# Provided data:
Lemma leaf_rest_id o o' : length (o_ID o) = length (o_ID o') → leaf_rest o = leaf_rest o' → o_ID o = o_ID o'.
Proof.
  unfold leaf_rest. intros Hl E. apply app_inj_1 in E as [_ E]; [|by rewrite !ts_marshal_length].
  by apply app_inj_1 in E as [? _].
Qed.

(** The leaves of a store to which new complete oplogs are saved are those of
    the store and those oplogs. *)
Lemma save_all_leaves env os s :
  store_ok s → config_ok c → merkle_apart_opt c s → Forall (fresh s) os → NoDup (o_ID <$> os) →
  (∀ o o', o ∈ oplogs_of s → o' ∈ os → leaf_rest o ≠ leaf_rest o') →
  ∃ s', save_all env os s = (s', Ok tt) ∧ store_ok s' ∧
    ∀ o, o ∈ oplogs_of s' ↔ o ∈ oplogs_of s ∨ o ∈ os.
Proof using Hp.
  revert s. induction os as [|o os IH]; intros s Hok Hcfg Ha Hf Hnd Hne.
  { exists s. split; [done|]. split; [done|]. intros o. split; [by left|]. by intros [?|?%not_elem_of_nil]. }
  apply Forall_cons in Hf as [(V1 & V2 & V3 & V4 & V5) Hf]. csimpl in Hnd. apply NoDup_cons in Hnd as [Hni Hnd].
  set (s0 := set_o (λ _, o) s).
  assert (store_ok s0) as Hok0 by (destruct Hok as [? ? ?]; by split).
  destruct (Save_adds_leaf env s0 Hok0) as (s1 & E & Hok1 & Eo & Ha1 & Hbl & Hfor & Hin); try done.
  { split; [apply Hok|done]. }
  assert (∀ o', o' ∈ os → o_ID o' ≠ o_ID o) as Hids by (intros o' Ho' Eid; apply Hni; rewrite <- Eid; by apply list_elem_of_fmap_2).
  destruct (IH s1) as (s' & E' & Hok' & Hin'); try done.
  - apply Forall_forall. intros o' Ho'. rewrite Forall_forall in Hf. destruct (Hf o' Ho') as (W1 & W2 & W3 & W4 & W5).
    unfold fresh. rewrite Hbl. split_and!; try done. unfold stored in W4 |- *. rewrite Hfor; [done|].
    apply idx_key_foreign; [done|done| |by apply Hids]. exact (f_equal (λ r, match r with Some (Some i) => idx_keys i | _ => [] end) V4).
  - intros o1 o2 [->|[Ho1 _]]%Hin Ho2.
    + intros Er. apply (Hids o2 Ho2). symmetry. apply (leaf_rest_id _ _); [|done].
      rewrite Forall_forall in Hf. destruct (Hf o2 Ho2) as (_ & _ & -> & _). done.
    + apply Hne; [done|by right].
  - exists s'. split; [|split; [done|]].
    + cbn [save_all]. rewrite st_mod_bind. by rewrite (stm_bind_ok _ _ _ _ _ E).
    + intros o'. rewrite Hin', Hin, elem_of_cons. change (st_o s0) with o. change (oplogs_of s0) with (oplogs_of s).
      split; [tauto|]. intros [?|[->|?]]; auto. left. right. split; [done|]. apply Hne; [done|by left].
Qed.
End Leaves.
(** [rand.Intn(255)] for byte [i] is [rnd i]; [n / 8] beyond the array is the
    run-time panic, except that position [-1] with [n % 8 = 0] becomes 0. *)
Definition hashAtDistance (rnd : nat → byte) (a : bytes) (n : nat) : outcome bytes :=
  if decide (n = 0) then Ok a else
  let pos := (Z.of_nat (length a) - Z.of_nat (n / 8) - 1)%Z in
  let bit := (Z.shiftl 1 ((Z.of_nat (n mod 8) - 1) mod 256) mod 256)%Z in
  let '(pos, bit) := if (bit =? 0)%Z then ((pos + 1)%Z, x80) else (pos, byte_of_Z bit) in
  if (pos <? 0)%Z then Panic else
  c ← or_panic (a !! Z.to_nat pos);
  let flipped := byte_of_Z (Z.lor (byteZ (byte_and c (byte_not bit))) (byteZ (byte_and (byte_not c) bit))) in
  Ok (take (Z.to_nat pos) a ++ flipped :: (rnd <$> seq (S (Z.to_nat pos)) (length a - S (Z.to_nat pos)))).

(** ** [nodesByDistance] *)

Record nodesByDistance := MkByDist { bd_entries : list Node; bd_target : bytes }.

(** [copy(h.entries[ix+1:], h.entries[ix:]); h.entries[ix] = n]. *)
Definition slide_in {A} (ix : nat) (n : A) (entries : list A) : list A :=
  take ix entries ++ n :: go_copy (drop (S ix) entries) (drop ix entries).

Definition bd_push (h : nodesByDistance) (n : Node) (maxElems : nat) : nodesByDistance :=
  let ix := sort_search (length (bd_entries h)) (λ i,
    match bd_entries h !! i with
    | Some e => (0 <? distcmp (bd_target h) (n_sha e) (n_sha n))%Z
    | None => false
    end) in
  let entries := if decide (length (bd_entries h) < maxElems) then bd_entries h ++ [n] else bd_entries h in
  if decide (ix = length entries) then MkByDist entries (bd_target h)
  else MkByDist (slide_in ix n entries) (bd_target h).
(* ===== verification/KadTable.v ===== *)
(** * The node table

    [p2p/discover/table.go]: the buckets of known nodes with their live
    entries, replacements and address limits, and the operations that change
    them: [add], [stuff], [delete], revalidation, seeding, and the readers
    [closest] and [ReadRandomNodes].  Every operation holds the table's mutex
    while it runs, so a run of the table is a sequence of these operations;
    [table_step] is that relation.  A method of the code that takes a bucket
    [b] works on a bucket of the table; here it takes the table and the bucket
    and returns both, and the operation stores the bucket back.  Random
    choices, the clock and the answers of the network are arguments. *)

From S2P Require Import Prelude CommonTypes Netutil Discover.
(** ** A concrete encoding and hash, for the witnesses *)

Definition exported (n : Node) : bytes * Z * Z * bytes * bool * bool * bytes :=
  (n_IP n, n_UDP n, n_TCP n, n_ID n, n_IsWebrtc n, n_IsP2P n, n_PeerID n).
Definition import_node (new : positive) (x : bytes * Z * Z * bytes * bool * bool * bytes) : Node :=
  let '(ip, udp, tcp, id, w, p, pid) := x in MkNode new ip udp tcp id w p pid None (replicate 32 x00).
#[global, program] Instance codec_rlp : NodeRLP := {|
  rlp_EncodeToBytes n := Ok (codec_enc (exported n));
  rlp_DecodeBytes new b := match codec_dec b with Some x => Ok (import_node new x) | None => Err ErrDecode end |}.
Next Obligation. intros n b new [= <-]. cbv beta. by rewrite codec_dec_enc. Qed.
Next Obligation.
  intros new b n. cbv beta. destruct (codec_dec b) as [[[[[[[ip udp] tcp] id] w] p] pid]|]; [|done]. by intros [= <-].
Qed.
Next Obligation. intros new b. cbv beta. by destruct (codec_dec b). Qed.

Definition head_crypto : Crypto := {|
  PubKey := bytes;
  PubkeyToAddress := toy_hash AddressLength;
  Keccak256 := toy_hash 32;
  PubkeyToAddress_length := toy_hash_length AddressLength;
  Keccak256_length := toy_hash_length 32 |}.

Definition seed_id : NodeID := xc0 :: replicate 63 x01.
Definition seed_node : Node := @NewNode head_crypto 1 seed_id [x52; x01; x01; x01] 30303 30303.
Definition seed_self : Node := @NewNode head_crypto 2 (replicate 64 x02) [x52; x01; x01; x02] 30303 30303.
Definition seed_store : mem_store :=
  (updateLastPongReceived (updateNode mem_empty seed_node).1 seed_id (1000 * second)).1.

(** ** Claims *)

(** What is stored of a node is read back: the record, with the hash of
    its identifier and without the peer information, the last ping, the last
    pong to the second, and the count of failures, each without touching the
    others or those of another node. *)
Theorem node_db_roundtrip `{Crypto, NodeRLP} {S : Type} `{LevelDB S} (s : S) n b t p f new id :
  healthy s → nodeid_wf (n_ID n) → n_ID n ≠ nodeDBNilNodeID → nodeid_wf id → id ≠ nodeDBNilNodeID → id ≠ n_ID n →
  rlp_EncodeToBytes n = Ok b → in_i64 (t / second) → in_i64 (p / second) → in_i64 f →
  let s1 := (updateNode s n).1 in
  let s2 := (updateLastPongReceived s1 (n_ID n) t).1 in
  let s3 := (updateLastPingReceived s2 (n_ID n) p).1 in
  let s4 := (updateFindFails s3 (n_ID n) f).1 in
  healthy s4 ∧
  (∃ m, db_node s4 new (n_ID n) = Some m ∧ n_sha m = Keccak256 (n_ID n) ∧ n_ID m = n_ID n ∧ n_IP m = n_IP n ∧
     n_UDP m = n_UDP n ∧ n_TCP m = n_TCP n ∧ n_IsP2P m = n_IsP2P n ∧ n_PeerInfo m = None) ∧
  lastPongReceived s4 (n_ID n) = (t / second * second)%Z ∧
  lastPingReceived s4 (n_ID n) = (p / second * second)%Z ∧ findFails s4 (n_ID n) = f ∧
  db_node s4 new id = db_node s new id ∧ lastPongReceived s4 id = lastPongReceived s id ∧
  lastPingReceived s4 id = lastPingReceived s id ∧ findFails s4 id = findFails s id.
Proof.
  intros Hs W N W' N' Hne Eb Ht Hp Hf s1 s2 s3 s4.
  assert (∀ id f f', makeKey id f = makeKey (n_ID n) f' → nodeid_wf id → id ≠ nodeDBNilNodeID → id = n_ID n ∧ f = f') as Hinj.
  { intros id0 f1 f2 E W0 N0. by apply (makeKey_inj id0 (n_ID n) f1 f2). }
  assert (healthy s1 ∧ ldb_view s1 = <[makeKey (n_ID n) nodeDBDiscoverRoot := b]> (ldb_view s)) as [H1' V1].
  { unfold s1, updateNode. rewrite Eb. split; [by apply ldb_put_healthy|by apply ldb_put_view]. }
  destruct (fetch_store s1 (makeKey (n_ID n) nodeDBDiscoverPong) (t / second) [] H1' Ht) as (_ & H2' & _).
  destruct (fetch_store s2 (makeKey (n_ID n) nodeDBDiscoverPing) (p / second) [] H2' Hp) as (_ & H3' & _).
  destruct (fetch_store s3 (makeKey (n_ID n) nodeDBDiscoverFindFails) f [] H3' Hf) as (_ & H4' & _).
  assert (∀ k, fetchInt64 s4 k =
    if decide (k = makeKey (n_ID n) nodeDBDiscoverFindFails) then f else
    if decide (k = makeKey (n_ID n) nodeDBDiscoverPing) then p / second else
    if decide (k = makeKey (n_ID n) nodeDBDiscoverPong) then t / second else fetchInt64 s1 k)%Z as Hfetch.
  { intros k.
    destruct (fetch_store s3 (makeKey (n_ID n) nodeDBDiscoverFindFails) f k H3' Hf) as (_ & _ & E4).
    destruct (fetch_store s2 (makeKey (n_ID n) nodeDBDiscoverPing) (p / second) k H2' Hp) as (_ & _ & E3).
    destruct (fetch_store s1 (makeKey (n_ID n) nodeDBDiscoverPong) (t / second) k H1' Ht) as (_ & _ & E2).
    change (fetchInt64 (storeInt64 s3 (makeKey (n_ID n) nodeDBDiscoverFindFails) f).1 k) with (fetchInt64 s4 k) in E4.
    change (fetchInt64 (storeInt64 s2 (makeKey (n_ID n) nodeDBDiscoverPing) (p / second)).1 k) with (fetchInt64 s3 k) in E3.
    change (fetchInt64 (storeInt64 s1 (makeKey (n_ID n) nodeDBDiscoverPong) (t / second)).1 k) with (fetchInt64 s2 k) in E2.
    by rewrite E4, E3, E2. }
  assert (∀ k, k ≠ makeKey (n_ID n) nodeDBDiscoverFindFails → k ≠ makeKey (n_ID n) nodeDBDiscoverPing →
    k ≠ makeKey (n_ID n) nodeDBDiscoverPong → ldb_view s4 !! k = ldb_view s1 !! k) as Hview.
  { intros k K1 K2 K3. unfold s4, s3, s2, updateFindFails, updateLastPingReceived, updateLastPongReceived, storeInt64.
    rewrite !ldb_put_view by (repeat apply ldb_put_healthy; done).
    by rewrite !lookup_insert_ne by done. }
  assert (∀ f, fetchInt64 s4 (makeKey id f) = fetchInt64 s (makeKey id f)) as Hother.
  { intros f0. rewrite Hfetch. rewrite !decide_False by (intros E; apply Hinj in E as [-> _]; done).
    apply fetch_ext; [done..|]. rewrite V1. apply lookup_insert_ne. intros E. symmetry in E. by apply Hinj in E as [-> _]. }
  split; [done|]. split_and!.
  - unfold db_node. rewrite ldb_get_ok by done. rewrite Hview by (intros E; apply Hinj in E as [_ E]; done).
    rewrite V1, lookup_insert_eq. rewrite (rlp_roundtrip n b new Eb). eexists. split; [reflexivity|]. done.
  - unfold lastPongReceived. rewrite Hfetch.
    rewrite !decide_False by (intros E; apply Hinj in E as [_ E]; done). by rewrite decide_True.
  - unfold lastPingReceived. rewrite Hfetch.
    rewrite decide_False by (intros E; apply Hinj in E as [_ E]; done). by rewrite decide_True.
  - unfold findFails. rewrite Hfetch. by rewrite decide_True.
  - unfold db_node. rewrite !ldb_get_ok by done. rewrite Hview by (intros E; apply Hinj in E as [-> _]; done).
    rewrite V1, lookup_insert_ne; [done|]. intros E. symmetry in E. by apply Hinj in E as [-> _].
  - unfold lastPongReceived. by rewrite Hother.
  - unfold lastPingReceived. by rewrite Hother.
  - unfold findFails. by rewrite Hother.
Qed.

Lemma node_db_roundtrip_witness :
  findFails (updateFindFails (updateLastPingReceived (updateLastPongReceived (updateNode mem_empty seed_node).1
    (n_ID seed_node) (7 * second)).1 (n_ID seed_node) (9 * second)).1 (n_ID seed_node) (-3)).1 (n_ID seed_node) = (-3)%Z.
Proof.
  destruct (@node_db_roundtrip head_crypto codec_rlp mem_store mem_leveldb mem_empty seed_node (codec_enc (exported seed_node))
    (7 * second) (9 * second) (-3) 1 (replicate 64 x05)) as (_ & _ & _ & _ & E & _); try done.
Defined.

(** A run of expiry never fails; it removes everything stored of the nodes
    whose last pong is a day old, and of the local node, and leaves every
    other node and the version of the database as they were. *)
Theorem expire_removes_stale {S : Type} `{LevelDB S} (s : S) self now :
  healthy s → db_wf s →
  ∃ s', expireNodes self now s = Ok s' ∧ healthy s' ∧
    (∀ id field, nodeid_wf id → id ≠ nodeDBNilNodeID →
       let stale := id = self ∨ (lastPongReceived s id ≤ now - nodeDBNodeExpiration)%Z in
       (has_record s id ∧ stale → ldb_view s' !! makeKey id field = None) ∧
       (¬ has_record s id ∨ ¬ stale → ldb_view s' !! makeKey id field = ldb_view s !! makeKey id field)) ∧
    ldb_view s' !! nodeDBVersionKey = ldb_view s !! nodeDBVersionKey.
Proof.
  intros Hs Hwf. destruct (expireNodes_spec self now s Hs Hwf) as (s' & E & Hs' & Hv & Hver).
  exists s'. split_and!; [done..| |done]. intros id field W N stale. destruct (Hv id field W N) as [V1 V2].
  assert (expired s self (now - nodeDBNodeExpiration) id = true ↔ stale) as He.
  { unfold expired, stale. rewrite orb_true_iff, bool_decide_eq_true, Z.leb_le. done. }
  rewrite <- He. split; [done|]. intros HH. apply V2. destruct HH as [?|HH]; [by left|].
  right. by apply Bool.not_true_is_false.
Qed.

Lemma seed_store_healthy : healthy seed_store.
Proof. vm_compute. reflexivity. Qed.

Lemma seed_store_wf : db_wf seed_store.
Proof.
  intros k. change (ldb_view seed_store) with (mem_map seed_store).
  assert (mem_map seed_store = <[makeKey seed_id nodeDBDiscoverPong := PutVarint 1000]>
    (<[makeKey seed_id nodeDBDiscoverRoot := codec_enc (exported seed_node)]> ∅)) as -> by reflexivity.
  intros Hk. right. exists seed_id.
  assert (k = makeKey seed_id nodeDBDiscoverPong ∨ k = makeKey seed_id nodeDBDiscoverRoot) as [-> | ->].
  { destruct (decide (k = makeKey seed_id nodeDBDiscoverPong)) as [->|H1]; [by left|].
    destruct (decide (k = makeKey seed_id nodeDBDiscoverRoot)) as [->|H2]; [by right|].
    rewrite !lookup_insert_ne in Hk by done. rewrite lookup_empty in Hk. by destruct Hk. }
  - by exists nodeDBDiscoverPong.
  - by exists nodeDBDiscoverRoot.
Qed.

# Problem to work on:
Would you tally the lines above holding "fresh" and reply with the total alone?

# Answer area:
2